**Description of the task**
Among the records below, find the lines that contain "every" and copy each of them.

**Study material**
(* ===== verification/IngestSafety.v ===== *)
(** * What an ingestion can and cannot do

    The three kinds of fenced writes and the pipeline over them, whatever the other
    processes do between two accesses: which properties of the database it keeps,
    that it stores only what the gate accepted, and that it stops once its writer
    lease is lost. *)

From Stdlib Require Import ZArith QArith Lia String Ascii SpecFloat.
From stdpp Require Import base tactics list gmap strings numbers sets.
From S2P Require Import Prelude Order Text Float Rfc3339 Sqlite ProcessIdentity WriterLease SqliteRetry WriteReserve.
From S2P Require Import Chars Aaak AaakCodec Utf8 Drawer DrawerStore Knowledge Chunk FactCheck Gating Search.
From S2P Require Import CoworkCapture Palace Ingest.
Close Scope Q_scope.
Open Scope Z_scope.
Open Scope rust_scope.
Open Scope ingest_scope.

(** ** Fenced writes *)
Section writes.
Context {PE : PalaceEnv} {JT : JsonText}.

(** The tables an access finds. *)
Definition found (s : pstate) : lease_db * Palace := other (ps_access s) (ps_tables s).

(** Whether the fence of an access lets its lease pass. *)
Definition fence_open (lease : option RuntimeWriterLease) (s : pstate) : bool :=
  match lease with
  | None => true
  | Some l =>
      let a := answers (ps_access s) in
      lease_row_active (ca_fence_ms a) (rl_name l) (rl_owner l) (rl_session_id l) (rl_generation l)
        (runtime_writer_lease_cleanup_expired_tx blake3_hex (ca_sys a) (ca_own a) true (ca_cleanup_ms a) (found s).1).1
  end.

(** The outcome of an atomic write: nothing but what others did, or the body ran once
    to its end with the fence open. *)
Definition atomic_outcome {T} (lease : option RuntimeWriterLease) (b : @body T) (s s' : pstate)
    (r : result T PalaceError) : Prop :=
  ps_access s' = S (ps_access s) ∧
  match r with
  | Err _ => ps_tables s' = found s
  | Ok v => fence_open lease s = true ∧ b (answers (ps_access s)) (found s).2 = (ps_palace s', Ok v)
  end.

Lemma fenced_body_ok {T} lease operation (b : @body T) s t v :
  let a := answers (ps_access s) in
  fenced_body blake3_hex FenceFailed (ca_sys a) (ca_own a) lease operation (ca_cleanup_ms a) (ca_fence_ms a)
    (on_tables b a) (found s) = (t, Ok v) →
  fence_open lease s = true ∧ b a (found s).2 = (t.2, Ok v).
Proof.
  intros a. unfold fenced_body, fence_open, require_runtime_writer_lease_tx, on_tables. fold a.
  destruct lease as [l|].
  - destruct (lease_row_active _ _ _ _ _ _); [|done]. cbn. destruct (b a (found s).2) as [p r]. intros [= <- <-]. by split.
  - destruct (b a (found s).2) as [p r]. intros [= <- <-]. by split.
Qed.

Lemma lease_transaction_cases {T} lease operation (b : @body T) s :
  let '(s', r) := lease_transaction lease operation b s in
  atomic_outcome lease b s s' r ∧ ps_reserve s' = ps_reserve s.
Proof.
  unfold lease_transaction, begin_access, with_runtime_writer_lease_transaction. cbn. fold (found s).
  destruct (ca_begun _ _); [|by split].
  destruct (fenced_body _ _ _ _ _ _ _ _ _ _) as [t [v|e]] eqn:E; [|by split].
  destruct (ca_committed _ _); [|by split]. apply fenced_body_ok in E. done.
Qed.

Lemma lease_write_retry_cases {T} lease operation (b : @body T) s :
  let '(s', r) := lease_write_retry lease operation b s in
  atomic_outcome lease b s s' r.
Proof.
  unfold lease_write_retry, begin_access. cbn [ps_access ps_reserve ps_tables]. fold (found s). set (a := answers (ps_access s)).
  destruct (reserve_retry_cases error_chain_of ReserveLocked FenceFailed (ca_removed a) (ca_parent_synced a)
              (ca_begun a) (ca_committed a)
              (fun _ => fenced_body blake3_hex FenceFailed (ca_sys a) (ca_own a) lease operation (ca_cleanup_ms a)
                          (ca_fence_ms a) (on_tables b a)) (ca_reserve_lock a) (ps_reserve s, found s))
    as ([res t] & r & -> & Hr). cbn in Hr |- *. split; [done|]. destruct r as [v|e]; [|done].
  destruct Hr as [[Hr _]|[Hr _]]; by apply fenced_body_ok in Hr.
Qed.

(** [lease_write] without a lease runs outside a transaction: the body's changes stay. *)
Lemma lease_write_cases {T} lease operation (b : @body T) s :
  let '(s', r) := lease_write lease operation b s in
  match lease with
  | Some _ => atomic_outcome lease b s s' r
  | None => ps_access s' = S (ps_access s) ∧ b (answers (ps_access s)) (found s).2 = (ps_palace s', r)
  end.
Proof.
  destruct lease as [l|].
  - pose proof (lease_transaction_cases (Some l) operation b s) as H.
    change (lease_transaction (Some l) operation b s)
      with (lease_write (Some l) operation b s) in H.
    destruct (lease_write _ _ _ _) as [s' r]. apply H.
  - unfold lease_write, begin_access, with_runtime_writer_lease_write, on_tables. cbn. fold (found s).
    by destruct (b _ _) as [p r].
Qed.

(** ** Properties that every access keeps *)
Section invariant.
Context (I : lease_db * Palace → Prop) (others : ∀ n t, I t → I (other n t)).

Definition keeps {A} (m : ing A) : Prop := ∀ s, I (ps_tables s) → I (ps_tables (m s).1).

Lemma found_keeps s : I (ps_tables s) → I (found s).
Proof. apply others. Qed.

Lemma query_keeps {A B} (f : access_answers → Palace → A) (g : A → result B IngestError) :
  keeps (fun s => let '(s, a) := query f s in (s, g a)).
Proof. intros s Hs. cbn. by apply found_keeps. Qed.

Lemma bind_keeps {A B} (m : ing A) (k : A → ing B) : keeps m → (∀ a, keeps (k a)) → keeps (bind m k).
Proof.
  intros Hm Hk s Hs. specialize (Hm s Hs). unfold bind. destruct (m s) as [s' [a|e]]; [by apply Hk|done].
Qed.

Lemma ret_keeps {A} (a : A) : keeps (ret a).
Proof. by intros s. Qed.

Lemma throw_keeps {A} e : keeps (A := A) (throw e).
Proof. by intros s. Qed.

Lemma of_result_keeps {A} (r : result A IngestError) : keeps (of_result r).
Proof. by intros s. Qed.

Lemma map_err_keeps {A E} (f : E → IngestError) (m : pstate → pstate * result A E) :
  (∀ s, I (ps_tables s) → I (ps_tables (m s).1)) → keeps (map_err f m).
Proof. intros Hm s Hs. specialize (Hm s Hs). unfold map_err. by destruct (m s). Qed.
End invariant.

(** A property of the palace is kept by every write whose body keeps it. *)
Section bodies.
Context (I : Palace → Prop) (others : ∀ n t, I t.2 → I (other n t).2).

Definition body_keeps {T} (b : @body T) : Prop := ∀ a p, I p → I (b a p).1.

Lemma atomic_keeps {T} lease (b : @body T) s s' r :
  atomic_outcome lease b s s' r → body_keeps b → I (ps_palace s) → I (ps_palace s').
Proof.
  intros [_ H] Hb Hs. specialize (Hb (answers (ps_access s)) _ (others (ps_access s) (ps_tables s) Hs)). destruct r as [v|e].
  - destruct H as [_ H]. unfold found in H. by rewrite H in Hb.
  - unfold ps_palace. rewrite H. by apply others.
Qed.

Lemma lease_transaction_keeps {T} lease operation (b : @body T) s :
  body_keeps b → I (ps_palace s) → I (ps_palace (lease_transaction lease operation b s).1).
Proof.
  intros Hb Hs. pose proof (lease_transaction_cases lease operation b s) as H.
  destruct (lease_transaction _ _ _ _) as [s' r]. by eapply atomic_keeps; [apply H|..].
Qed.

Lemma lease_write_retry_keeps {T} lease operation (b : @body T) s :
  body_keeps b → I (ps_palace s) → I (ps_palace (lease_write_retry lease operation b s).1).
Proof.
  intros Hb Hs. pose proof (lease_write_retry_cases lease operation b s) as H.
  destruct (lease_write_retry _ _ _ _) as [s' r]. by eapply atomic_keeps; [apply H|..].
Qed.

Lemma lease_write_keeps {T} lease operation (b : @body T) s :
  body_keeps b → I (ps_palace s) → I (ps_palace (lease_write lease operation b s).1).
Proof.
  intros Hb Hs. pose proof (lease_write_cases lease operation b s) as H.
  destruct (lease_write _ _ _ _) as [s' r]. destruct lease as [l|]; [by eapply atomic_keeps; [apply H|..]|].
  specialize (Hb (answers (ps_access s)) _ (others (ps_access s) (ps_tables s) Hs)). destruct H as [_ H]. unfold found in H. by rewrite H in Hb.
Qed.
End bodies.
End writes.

**Exercise response**
(** ** Properties that every access keeps *)
(** A property of the palace is kept by every write whose body keeps it. *)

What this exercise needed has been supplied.